History of drug use vs. current drug use. The ADA does not protect an employee from the consequences of current drug use. However, there is a “safe harbor” for those who have a “history” of use, have completed a treatment program and are no longer using. Where is the transition point? In Shirley v. Precision Castparts Corp. (S.D. Tex. 2012), an employee was abusing prescription painkillers at work. Instead of discharging him, as it could have, the company allowed a leave for treatment with the condition that he complete treatment. After two days, the employee checked out of the program, against the doctor’s advice. He was fired. He sued under the ADA, claiming he had a protected disability as a “former user.” The court disagreed, finding “current use” means “recent use.” The employer could infer the use was current, especially since the person failed to complete treatment and checked out after only two days. There must be a “sufficient time” after the last use to qualify for the “safe harbor” protection.
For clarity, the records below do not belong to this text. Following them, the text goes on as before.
(** * arxiv-digest: a shallow embedding of [arxiv_daily_digest_simple.py]

    The script is a linear pipeline: search the feed keyword by keyword,
    filter the entries, deduplicate by title, format a digest, mail it.

    Text is held UTF-8 encoded in [string]: comparison, splitting on an
    ASCII character, replacement of an ASCII character, substring search and
    percent-encoding are then byte-wise.  The interpreter's [str.lower] and
    [str.strip] depend on Unicode tables that are not part of the script;
    they are parameters of the development ([Section Program]), and an
    ASCII instance is given for running the model.

    The outside world (environment variables, clocks, the feed endpoint,
    the mail relay) answers as a function of the events so far; effectful
    functions run in a monad that threads that event log and may raise. *)

From Stdlib Require Import List String Ascii Bool Arith NArith Lia DecimalString.
Import ListNotations.
Local Open Scope string_scope.
Local Open Scope nat_scope.
Local Open Scope list_scope.

Infix "+++" := String.append (right associativity, at level 60).

(** ** Strings *)

Definition nl : string := String (ascii_of_nat 10) "".

(** [str(n)] for a non-negative integer. *)
Definition str_of_nat (n : nat) : string :=
  NilZero.string_of_uint (Nat.to_uint n).

(** [s.replace(old, new)] for one-character [old] and [new]. *)
Fixpoint str_replace (old new : ascii) (s : string) : string :=
  match s with
  | "" => ""
  | String c r =>
      String (if Ascii.eqb c old then new else c) (str_replace old new r)
  end.

(** [s.split(sep)[0]] for a one-character [sep]. *)
Fixpoint split_head (sep : ascii) (s : string) : string :=
  match s with
  | "" => ""
  | String c r => if Ascii.eqb c sep then "" else String c (split_head sep r)
  end.

(** [c in s] for one character. *)
Fixpoint has_char (c : ascii) (s : string) : bool :=
  match s with
  | "" => false
  | String x r => Ascii.eqb x c || has_char c r
  end.

(** [needle in hay]. *)
Fixpoint str_in (needle hay : string) : bool :=
  match hay with
  | "" => String.prefix needle ""
  | String _ r => String.prefix needle hay || str_in needle r
  end.

(** [a >= b] on text. *)
Definition str_ge (a b : string) : bool := String.leb b a.

Definition in_range (lo hi n : nat) : bool := (lo <=? n) && (n <=? hi).

Definition hex_digit (n : nat) : ascii :=
  if n <? 10 then ascii_of_nat (48 + n) else ascii_of_nat (55 + n).

(** [urllib.parse.quote(s)]: letters, digits, [_ . - ~] and [/] stay, every
    other byte becomes [%XX]. *)
Definition quote_safe (c : ascii) : bool :=
  let n := nat_of_ascii c in
  in_range 65 90 n || in_range 97 122 n || in_range 48 57 n
  || (n =? 95) || (n =? 46) || (n =? 45) || (n =? 126) || (n =? 47).

Fixpoint quote (s : string) : string :=
  match s with
  | "" => ""
  | String c r =>
      if quote_safe c then String c (quote r)
      else
        let n := nat_of_ascii c in
        String "%" (String (hex_digit (n / 16))
                      (String (hex_digit (n mod 16)) (quote r)))
  end.

(** [n] in decimal on exactly [width] digits. *)
Fixpoint zero_pad (width n : nat) : string :=
  match width with
  | 0 => ""
  | S w => zero_pad w (n / 10) +++ String (ascii_of_nat (48 + n mod 10)) ""
  end.

(** [str.lower] and [str.strip] on ASCII text, for running the model. *)
Definition ascii_lower_char (c : ascii) : ascii :=
  let n := nat_of_ascii c in
  if in_range 65 90 n then ascii_of_nat (n + 32) else c.

Fixpoint ascii_lower (s : string) : string :=
  match s with
  | "" => ""
  | String c r => String (ascii_lower_char c) (ascii_lower r)
  end.

Definition ascii_space (c : ascii) : bool :=
  let n := nat_of_ascii c in in_range 9 13 n || in_range 28 32 n.

Fixpoint ascii_lstrip (s : string) : string :=
  match s with
  | "" => ""
  | String c r => if ascii_space c then ascii_lstrip r else s
  end.

Fixpoint ascii_rstrip (s : string) : string :=
  match s with
  | "" => ""
  | String c r =>
      match ascii_rstrip r with
      | "" => if ascii_space c then "" else String c ""
      | r' => String c r'
      end
  end.

Definition ascii_strip (s : string) : string := ascii_rstrip (ascii_lstrip s).

(** ** Dates *)

Record Date := mkDate { year : nat; month : nat; day : nat }.

(** [strftime("%Y-%m-%d")]; the year is printed on four digits from year
    1000 on. *)
Definition strftime_Ymd (d : Date) : string :=
  zero_pad 4 (year d) +++ "-" +++ zero_pad 2 (month d) +++ "-"
  +++ zero_pad 2 (day d).

Definition is_leap (y : nat) : bool :=
  (y mod 4 =? 0) && (negb (y mod 100 =? 0) || (y mod 400 =? 0)).

Definition days_in_month (y m : nat) : nat :=
  match m with
  | 2 => if is_leap y then 29 else 28
  | 4 | 6 | 9 | 11 => 30
  | _ => 31
  end.

Definition prev_day (d : Date) : Date :=
  if 1 <? day d then mkDate (year d) (month d) (day d - 1)
  else if 1 <? month d then
    mkDate (year d) (month d - 1) (days_in_month (year d) (month d - 1))
  else mkDate (year d - 1) 12 31.

(** The date part of [t - timedelta(days=n)]. *)
Fixpoint minus_days (d : Date) (n : nat) : Date :=
  match n with
  | 0 => d
  | S n' => minus_days (prev_day d) n'
  end.

(** Calendar order. *)
Definition date_lt (a b : Date) : Prop :=
  year a < year b
  \/ (year a = year b /\ month a < month b)
  \/ (year a = year b /\ month a = month b /\ day a < day b).

(** Dates that [strftime_Ymd] prints on ten characters. *)
Definition date_ok (d : Date) : Prop :=
  1000 <= year d < 10 ^ 4 /\ 1 <= month d <= 12 /\ 1 <= day d <= 31.

(** ** Python dictionaries, in insertion order *)

Module PyDict.

Definition dict (V : Type) := list (string * V).

Definition keys {V} (d : dict V) : list string := map fst d.
Definition values {V} (d : dict V) : list V := map snd d.

(** A dictionary holds each key once. *)
Definition wf {V} (d : dict V) : Prop := NoDup (keys d).

(** [d[k] = v]: an existing key keeps its position, a new key goes last. *)
Fixpoint set {V} (d : dict V) (k : string) (v : V) : dict V :=
  match d with
  | [] => [(k, v)]
  | (k', v') :: d' =>
      if String.eqb k' k then (k', v) :: d' else (k', v') :: set d' k v
  end.

(** [d[k].append(x)] on a dictionary of lists.  On an absent key Python
    raises [KeyError]; the one caller assigns [d[k]] first. *)
Fixpoint append {A} (d : dict (list A)) (k : string) (x : A) : dict (list A) :=
  match d with
  | [] => []
  | (k', l) :: d' =>
      if String.eqb k' k then (k', l ++ [x]) :: d'
      else (k', l) :: append d' k x
  end.

End PyDict.

(** ** Python sets of strings *)

Definition pyset := list string.
Definition set_empty : pyset := [].
Definition set_in (x : string) (s : pyset) : bool := existsb (String.eqb x) s.
Definition set_add (x : string) (s : pyset) : pyset := x :: s.

(** ** The data model *)

(** A category tag of a feed entry: a mapping with or without a ['term']
    (whose value is text or something else), a bare string, or any other
    object. *)
Inductive Tag :=
| TagDict (term : option (option string))
| TagStr (s : string)
| TagOther.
One year is enough time, and college perceived employee as drug dependent and disabled. A mailroom supervisor at a private college became dependent on prescription pain medication following a series of back surgeries. He tested positive for an “excessive amount” of opiates. He entered and completed a treatment program for addiction. He continued to take a different prescription medication for his continuing surgeries and pain, monitored by his physician, along with opiate-blocking medications. A year after the completion of the drug-treatment program, the college again ordered a drug test. It again showed the presence of prescription pain medication. The college fired the employee. In this case, the employee did qualify under the ADA’s “safe harbor” as a person with a record of past treatment. Further, the college did not establish that the prescription medication level was “excessive.” It did not ascertain that he was taking the medication under his doctor’s monitoring and treatment advice. Thus, the termination violated the ADA, based on the employer’s perception of drug addiction, instead of a valid foundation. The jury awarded $300,000, plus attorney fees and costs. Fowler v. Westminster College (D. Utah, 2012).